◆ **WHAT YOU ARE ASKED TO DO**:
Within the listing below, show every line that contains the word "Definition".

==========

(** What a string is read back as after [json.Marshal] and
    [json.Unmarshal]: the string with each byte that is not part of a
    well-formed encoding replaced by the encoding of [U+FFFD]. *)
Fixpoint coerced (s : string) : string :=
  match s with
  | EmptyString => EmptyString
  | String c0 t0 =>
    if (byte_val c0 <? utf8.RuneSelf)%N then String c0 (coerced t0)
    else
      match utf8.DecodeRune s, t0 with
      | (_, 2), String c1 t1 => String c0 (String c1 (coerced t1))
      | (_, 3), String c1 (String c2 t2) =>
        String c0 (String c1 (String c2 (coerced t2)))
      | (_, 4), String c1 (String c2 (String c3 t3)) =>
        String c0 (String c1 (String c2 (String c3 (coerced t3))))
      | _, _ => utf8.EncodeRune utf8.RuneError ++ coerced t0
      end
  end.

(** The labels read back. *)
Definition coerced_labels (labels : slice string) : slice string :=
  match labels with
  | nil_slice => nil_slice
  | mk_slice l => mk_slice (map coerced l)
  end.

(** ** Fields that are absent or empty *)

(** The value [v] gives a string nothing but the empty string: it is the
    empty string, or [null], which leaves the string as it was. *)
Definition blank (v : json.value) : bool :=
  match v with
  | json.Null => true
  | json.Str EmptyString => true
  | _ => false
  end.

(** The field of index [i] among [names] is absent or empty in the object
    [ms]: every member that selects the field is [blank].  This holds in
    particular when no member selects it. *)
Definition field_blank (fold : string -> string -> bool) (names : list string)
    (i : nat) (ms : list (string * json.value)) : bool :=
  forallb
    (fun kv =>
       match json.find_field fold names (fst kv) with
       | Some j => if Nat.eqb i j then blank (snd kv) else true
       | None => true
       end) ms.





(** * Properties *)

(** ** UTF-8: a rune that decodes is encoded back to the same bytes *)

Lemma forall_bool_spec f : forall_bool f = true -> forall b, f b = true.
Proof.
  unfold forall_bool. intros H b. apply andb_true_iff in H. now destruct b.
Qed.

Lemma forall_ascii_spec f : forall_ascii f = true -> forall c, f c = true.
Proof.
  unfold forall_ascii. intros H [b0 b1 b2 b3 b4 b5 b6 b7].
  apply (forall_bool_spec _ (forall_bool_spec _ (forall_bool_spec _
          (forall_bool_spec _ (forall_bool_spec _ (forall_bool_spec _
          (forall_bool_spec _ (forall_bool_spec _ H b0) b1) b2) b3) b4) b5) b6) b7).
Qed.

Lemma guarded_spec skip f :
  guarded skip f = true -> forall c, skip c = false -> f c = true.
Proof.
  unfold guarded. intros H c Hs.
  pose proof (forall_ascii_spec _ H c) as H'. cbv beta in H'.
  now rewrite Hs in H'.
Qed.

Lemma cont_written_ok : guarded cont_bad cont_written = true.
Proof. vm_compute. reflexivity. Qed.

Lemma lead2_written_ok : guarded (fun c => negb (lead2 c)) lead2_written = true.
Proof. vm_compute. reflexivity. Qed.

Lemma lead3_written_ok : guarded (fun c => negb (lead3 c)) lead3_written = true.
Proof. vm_compute. reflexivity. Qed.

Lemma lead4_written_ok : guarded (fun c => negb (lead4 c)) lead4_written = true.
Proof. vm_compute. reflexivity. Qed.

Lemma second_is_cont_ok :
  guarded lead_single (fun c0 =>
    guarded (second_bad c0) (fun c1 => negb (cont_bad c1))) = true.
Proof. vm_compute. reflexivity. Qed.

Lemma second3_range_ok :
  guarded (fun c => negb (lead3 c)) (fun c0 =>
    guarded (second_bad c0) (second3_range c0)) = true.
Proof. vm_compute. reflexivity. Qed.

Lemma second4_range_ok :
  guarded (fun c => negb (lead4 c)) (fun c0 =>
    guarded (second_bad c0) (second4_range c0)) = true.
Proof. vm_compute. reflexivity. Qed.

Lemma cont_written_spec c :
  cont_bad c = false -> byte_of (N.lor 128 (N.land (byte_val c) 63)) = c.
Proof.
  intros H. apply Ascii.eqb_eq. exact (guarded_spec _ _ cont_written_ok c H).
Qed.

Lemma second_is_cont c0 c1 :
  lead_single c0 = false -> second_bad c0 c1 = false -> cont_bad c1 = false.
Proof.
  intros H0 H1.
  pose proof (guarded_spec _ _ (guarded_spec _ _ second_is_cont_ok c0 H0) c1 H1) as H.
  now apply negb_true_iff in H.
Qed.

(** The bits of [push]. *)
Lemma push_low a c : N.land (push a c) 63 = N.land (byte_val c) 63.
Proof.
  unfold push, utf8.maskx. rewrite N.land_lor_distr_l.
  replace (N.land (N.shiftl a 6) 63) with 0%N.
  - rewrite N.lor_0_l, <- N.land_assoc. reflexivity.
  - change 63%N with (N.ones 6). rewrite N.land_ones, N.shiftl_mul_pow2.
    symmetry. apply N.Div0.mod_mul.
Qed.

Lemma land_63_small b : (N.land b 63 < 64)%N.
Proof.
  change 63%N with (N.ones 6). rewrite N.land_ones. now apply N.mod_lt.
Qed.

Lemma push_high a c : N.shiftr (push a c) 6 = a.
Proof.
  unfold push, utf8.maskx. rewrite N.shiftr_lor.
  rewrite N.shiftr_shiftl_l by reflexivity. cbn [N.sub]. rewrite N.shiftl_0_r.
  replace (N.shiftr (N.land (byte_val c) 63) 6) with 0%N.
  - apply N.lor_0_r.
  - rewrite N.shiftr_div_pow2. symmetry. apply N.div_small. apply land_63_small.
Qed.

Lemma shiftr6_bounds r q :
  N.shiftr r 6 = q -> (64 * q <= r < 64 * q + 64)%N.
Proof.
  intros H. rewrite N.shiftr_div_pow2 in H. change (2 ^ 6)%N with 64%N in H.
  assert (H64 : (64 <> 0)%N) by discriminate.
  pose proof (N.div_mod r 64 H64) as A. pose proof (N.mod_lt r 64 H64) as B.
  rewrite H in A. generalize dependent (r mod 64)%N. intros m A B. lia.
Qed.

Lemma rune3_push c0 c1 c2 :
  rune3 c0 c1 c2 = push (push (N.land (byte_val c0) utf8.mask3) c1) c2.
Proof.
  unfold rune3, push. rewrite N.shiftl_lor, N.shiftl_shiftl. reflexivity.
Qed.

Lemma rune4_push c0 c1 c2 c3 :
  rune4 c0 c1 c2 c3
  = push (push (push (N.land (byte_val c0) utf8.mask4) c1) c2) c3.
Proof.
  unfold rune4, push. rewrite !N.shiftl_lor, !N.shiftl_shiftl. reflexivity.
Qed.

Lemma encode_rune2 c0 c1 :
  lead_single c0 = false ->
  (lead_size c0 <=? 2)%N = true ->
  second_bad c0 c1 = false ->
  utf8.EncodeRune (rune2 c0 c1) = String c0 (String c1 EmptyString).
Proof.
  intros H0 Hs H1.
  assert (Hl : negb (lead2 c0) = false) by (unfold lead2; now rewrite H0, Hs).
  pose proof (guarded_spec _ _ lead2_written_ok c0 Hl) as Hw.
  unfold lead2_written in Hw.
  apply andb_true_iff in Hw. destruct Hw as [Hw Hhi].
  apply andb_true_iff in Hw. destruct Hw as [Hw Hlo].
  apply Ascii.eqb_eq in Hw. apply N.leb_le in Hlo, Hhi.
  change (rune2 c0 c1) with (push (N.land (byte_val c0) 31) c1).
  set (r := push (N.land (byte_val c0) 31) c1).
  pose proof (push_high (N.land (byte_val c0) 31) c1) as Hh. fold r in Hh.
  pose proof (push_low (N.land (byte_val c0) 31) c1) as Hlw. fold r in Hlw.
  pose proof (shiftr6_bounds _ _ Hh) as Hb.
  unfold utf8.EncodeRune, utf8.maskx.
  replace (r <=? 127)%N with false by (symmetry; apply N.leb_gt; lia).
  replace (r <=? 2047)%N with true by (symmetry; apply N.leb_le; lia).
  rewrite Hh, Hlw, Hw.
  now rewrite (cont_written_spec _ (second_is_cont _ _ H0 H1)).
Qed.

Lemma encode_rune3 c0 c1 c2 :
  lead_single c0 = false ->
  (lead_size c0 <=? 2)%N = false ->
  (lead_size c0 <=? 3)%N = true ->
  second_bad c0 c1 = false ->
  cont_bad c2 = false ->
  utf8.EncodeRune (rune3 c0 c1 c2) = String c0 (String c1 (String c2 EmptyString)).
Proof.
  intros H0 Hs2 Hs3 H1 H2.
  assert (Hl : negb (lead3 c0) = false) by (unfold lead3; now rewrite H0, Hs2, Hs3).
  pose proof (guarded_spec _ _ lead3_written_ok c0 Hl) as Hw.
  apply Ascii.eqb_eq in Hw.
  pose proof (guarded_spec _ _ (guarded_spec _ _ second3_range_ok c0 Hl) c1 H1) as Hq.
  unfold second3_range in Hq. cbv zeta in Hq.
  rewrite rune3_push. unfold utf8.mask3.
  set (q := push (N.land (byte_val c0) 15) c1) in *.
  set (r := push q c2).
  apply andb_true_iff in Hq. destruct Hq as [Hq Hsur].
  apply andb_true_iff in Hq. destruct Hq as [Hqlo Hqhi].
  apply N.leb_le in Hqlo, Hqhi.
  pose proof (push_high q c2) as Hh. fold r in Hh.
  pose proof (push_low q c2) as Hlw. fold r in Hlw.
  pose proof (shiftr6_bounds _ _ Hh) as Hb.
  assert (Hh2 : N.shiftr r 12 = N.land (byte_val c0) 15).
  { change 12%N with (6 + 6)%N. rewrite <- N.shiftr_shiftr, Hh. apply push_high. }
  unfold utf8.EncodeRune, utf8.enc3, utf8.maskx, utf8.MaxRune.
  replace (r <=? 127)%N with false by (symmetry; apply N.leb_gt; lia).
  replace (r <=? 2047)%N with false by (symmetry; apply N.leb_gt; lia).
  replace (1114111 <? r)%N with false by (symmetry; apply N.ltb_ge; lia).
  replace ((55296 <=? r)%N && (r <=? 57343)%N) with false.
  2:{ symmetry. apply andb_false_iff. apply orb_true_iff in Hsur.
      destruct Hsur as [Hs|Hs].
      - left. apply N.ltb_lt in Hs. apply N.leb_gt. lia.
      - right. apply N.ltb_lt in Hs. apply N.leb_gt. lia. }
  replace (r <=? 65535)%N with true by (symmetry; apply N.leb_le; lia).
  cbn [orb]. rewrite Hh2, Hh, Hlw, Hw.
  unfold q at 1. rewrite push_low.
  rewrite (cont_written_spec _ (second_is_cont _ _ H0 H1)).
  now rewrite (cont_written_spec _ H2).
Qed.

Lemma encode_rune4 c0 c1 c2 c3 :
  lead_single c0 = false ->
  (lead_size c0 <=? 3)%N = false ->
  second_bad c0 c1 = false ->
  cont_bad c2 = false ->
  cont_bad c3 = false ->
  utf8.EncodeRune (rune4 c0 c1 c2 c3)
  = String c0 (String c1 (String c2 (String c3 EmptyString))).
Proof.
  intros H0 Hs3 H1 H2 H3.
  assert (Hl : negb (lead4 c0) = false) by (unfold lead4; now rewrite H0, Hs3).
  pose proof (guarded_spec _ _ lead4_written_ok c0 Hl) as Hw.
  apply Ascii.eqb_eq in Hw.
  pose proof (guarded_spec _ _ (guarded_spec _ _ second4_range_ok c0 Hl) c1 H1) as Hq.
  unfold second4_range in Hq. cbv zeta in Hq.
  rewrite rune4_push. unfold utf8.mask4.
  set (q := push (N.land (byte_val c0) 7) c1) in *.
  set (q' := push q c2).
  set (r := push q' c3).
  apply andb_true_iff in Hq. destruct Hq as [Hqlo Hqhi].
  apply N.leb_le in Hqlo, Hqhi.
  pose proof (push_high q' c3) as Hh. fold r in Hh.
  pose proof (push_low q' c3) as Hlw. fold r in Hlw.
  pose proof (push_high q c2) as Hh'. fold q' in Hh'.
  pose proof (shiftr6_bounds _ _ Hh) as Hb.
  pose proof (shiftr6_bounds _ _ Hh') as Hb'.
  assert (Hh2 : N.shiftr r 12 = q).
  { change 12%N with (6 + 6)%N. now rewrite <- N.shiftr_shiftr, Hh. }
  assert (Hh3 : N.shiftr r 18 = N.land (byte_val c0) 7).
  { change 18%N with (12 + 6)%N. rewrite <- N.shiftr_shiftr, Hh2. apply push_high. }
  unfold utf8.EncodeRune, utf8.maskx, utf8.MaxRune.
  replace (r <=? 127)%N with false by (symmetry; apply N.leb_gt; lia).
  replace (r <=? 2047)%N with false by (symmetry; apply N.leb_gt; lia).
  replace (1114111 <? r)%N with false by (symmetry; apply N.ltb_ge; lia).
  replace (r <=? 57343)%N with false by (symmetry; apply N.leb_gt; lia).
  replace (r <=? 65535)%N with false by (symmetry; apply N.leb_gt; lia).
  rewrite andb_false_r. cbn [orb].
  rewrite Hh3, Hh2, Hh, Hlw, Hw.
  unfold q' at 1. rewrite push_low. unfold q at 1. rewrite push_low.
  rewrite (cont_written_spec _ (second_is_cont _ _ H0 H1)).
  rewrite (cont_written_spec _ H2).
  now rewrite (cont_written_spec _ H3).
Qed.

Lemma DecodeRune_cases s :
  (exists r, utf8.DecodeRune s = (r, 0)) \/
  (exists r, utf8.DecodeRune s = (r, 1)) \/
  (exists r n, utf8.DecodeRune s = (r, n) /\ decoded s r n).
Proof.
  destruct s as [|c0 t0]; [left; now eexists|].
  unfold utf8.DecodeRune.
  fold (lead_single c0). destruct (lead_single c0) eqn:H0;
    [right; left; now eexists|].
  destruct t0 as [|c1 t1]; [right; left; now eexists|].
  fold (second_bad c0 c1). destruct (second_bad c0 c1) eqn:H1;
    [right; left; now eexists|].
  fold (lead_size c0). destruct (lead_size c0 <=? 2)%N eqn:Hs2.
  { right; right. do 2 eexists. split; [reflexivity|]. now constructor. }
  destruct t1 as [|c2 t2]; [right; left; now eexists|].
  fold (cont_bad c2). destruct (cont_bad c2) eqn:H2;
    [right; left; now eexists|].
  destruct (lead_size c0 <=? 3)%N eqn:Hs3.
  { right; right. do 2 eexists. split; [reflexivity|]. now constructor. }
  destruct t2 as [|c3 t3]; [right; left; now eexists|].
  fold (cont_bad c3). destruct (cont_bad c3) eqn:H3;
    [right; left; now eexists|].
  right; right. do 2 eexists. split; [reflexivity|]. now constructor.
Qed.

(** ** Strings: appending *)

Lemma append_assoc (a b c : string) : ((a ++ b) ++ c = a ++ (b ++ c))%string.
Proof. induction a as [|x a IH]; cbn; [reflexivity|now rewrite IH]. Qed.

Lemma append_nil_r (a : string) : (a ++ EmptyString)%string = a.
Proof. induction a as [|x a IH]; cbn; [reflexivity|now rewrite IH]. Qed.

Lemma length_append (a b : string) :
  String.length (a ++ b) = String.length a + String.length b.
Proof. induction a as [|x a IH]; cbn; [reflexivity|now rewrite IH]. Qed.

(** ** A string that is valid UTF-8 is read back as it was written *)

Lemma decoded_DecodeRune s r n : decoded s r n -> utf8.DecodeRune s = (r, n).
Proof.
  intros H. destruct H; unfold utf8.DecodeRune.
  - fold (lead_single c0). rewrite H. fold (second_bad c0 c1). rewrite H1.
    fold (lead_size c0). rewrite H0. reflexivity.
  - fold (lead_single c0). rewrite H. fold (second_bad c0 c1). rewrite H2.
    fold (lead_size c0). rewrite H0. fold (cont_bad c2). rewrite H3, H1.
    reflexivity.
  - fold (lead_single c0). rewrite H. fold (second_bad c0 c1). rewrite H1.
    fold (lead_size c0).
    assert (Hs2 : (lead_size c0 <=? 2)%N = false).
    { apply N.leb_gt. apply N.leb_gt in H0. lia. }
    rewrite Hs2. fold (cont_bad c2). rewrite H2, H0.
    fold (cont_bad c3). rewrite H3. reflexivity.
Qed.

(** An ASCII byte, written as itself or as its escape, is read back. *)
Lemma scan_ascii c0 X :
  (byte_val c0 <? utf8.RuneSelf)%N = true ->
  json.scan_string
    ((if json.htmlSafeSet (byte_val c0) then String c0 EmptyString
      else json.escape_byte c0) ++ X)
  = json.prepend (String c0 EmptyString) (json.scan_string X).
Proof.
  destruct c0 as [[] [] [] [] [] [] [] []]; intros H;
    first [ discriminate H | reflexivity ].
Qed.

Lemma string_body_ascii c0 t0 :
  (byte_val c0 <? utf8.RuneSelf)%N = true ->
  json.string_body (String c0 t0)
  = ((if json.htmlSafeSet (byte_val c0) then String c0 EmptyString
      else json.escape_byte c0) ++ json.string_body t0)%string.
Proof.
  intros H. cbn [json.string_body]. rewrite H. reflexivity.
Qed.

==========

◆ **RESPONSE TO THIS EXERCISE**:
Definition coerced_labels (labels : slice string) : slice string :=
Definition blank (v : json.value) : bool :=
Definition field_blank (fold : string -> string -> bool) (names : list string)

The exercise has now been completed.